Oil demand drop pushes fuel firms to electricity and hydrogen

Royal Dutch Shell will cut 7000 to 9000 jobs from its 83,000 global employees because of the COVID-19 pandemic and a slump in oil demand.

The company expects third-quarter earnings to be at the lower end of the US$800 million to US$875 million range, according to the BBC.

Shell intends to reach net zero carbon by 2050 through selling more green energy to reduce its carbon emissions, and it plans to offset CO2 emissions from its own oil and gas production by 2050.

The plan includes an interim target to cut emissions by more than 33% by 2030, Electrek reports.

Shell aims to sell mainly low-carbon electricity, hydrogen and low-carbon biofuels by 2050, chief executive Ben van Beurden says.

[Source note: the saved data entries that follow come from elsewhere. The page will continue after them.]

(* ===== verification/IfxIsolation.v ===== *)
(** * The isolation of partitions on Infineon devices: peripherals, memory
      check and boundaries
      ([protection_ppc.c], [protection_tz.c], [protection_mpc_sw_policy.c],
      [tfm_hal_isolation.c])

    The vendor's driver of the peripheral protection controllers and the test
    target instruction of the processor are parameters ([PpcDriver],
    [CmseTT]); so are the policy of the memory protection controllers, which
    the boot stages have written, and the memory map of the device. *)

From S2P Require Import Prelude Bytes SpmTypes IfxHal.
From stdpp Require Import base list numbers functions.
From Stdlib Require Import ZArith Lia.

Open Scope Z_scope.
Open Scope tfm_scope.

(** ** Data *)

(** [ifx_ppcx_config_t]; a region is a value of [cy_en_prot_region_fix_t]. *)
Record ifx_ppcx_config_t : Type := PpcxCfg {
  x_cfg : ifx_ppc_named_mmio_config_t;
  x_regions : list Z;
}.

(** What the test target instruction says of an address ([cmse_address_info_t]). *)
Record cmse_address_info_t : Type := AddressInfo {
  tt_value : Z;
  tt_secure : bool;
  read_ok : bool;
  readwrite_ok : bool;
  nonsecure_read_ok : bool;
  nonsecure_readwrite_ok : bool;
}.

(** [cmse_TT], [cmse_TTT], [cmse_TTA] and [cmse_TTAT]: for unprivileged code,
    for the non-secure state. *)
Class CmseTT : Type := cmse_TT : bool -> bool -> hal -> Z -> cmse_address_info_t.

(** The flags of [cmse_check_address_range]; [CMSE_NONSECURE] is [f_mpu_ns]
    with [f_au_ns]. *)
Record cmse_flags : Type := CmseFlags {
  f_unpriv : bool;
  f_mpu_ns : bool;
  f_au_ns : bool;
  f_readwrite : bool;
  f_read : bool;
}.

(** [ifx_mpc_cfg_t], [ifx_mpc_policy_t] *)
Record ifx_mpc_cfg_t : Type := MpcCfg {
  mem_offset : Z;
  mem_size : Z;
  mpc_attr : Z;
}.

Record ifx_mpc_policy_t : Type := MpcPolicy {
  n_ram_mpc : Z;
  n_flash_mpc : Z;
  mpc_struct : Z -> ifx_mpc_cfg_t;
}.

It also plans to use hydrogen fuel cells and liquified natural gas to get its shipping business off heavy fuel oil.

Meanwhile, French oil giant Total has acquired London’s largest EV charging network, Source London, with more than 1600 street charging points.

The City of London aims to become carbon neutral by 2050, planning to increase the amount of EV charge points tenfold within five years.

EV owners can park and charge at the same time, reserving their spot through the Source London mobile app.

Source London’s EV charging network will continue to be powered by 100% renewable electricity, through Total Gas & Power.

Total says its move supports electric mobility expansion in London and it aims to have more than 150,000 EV chargers in European cities by 2025.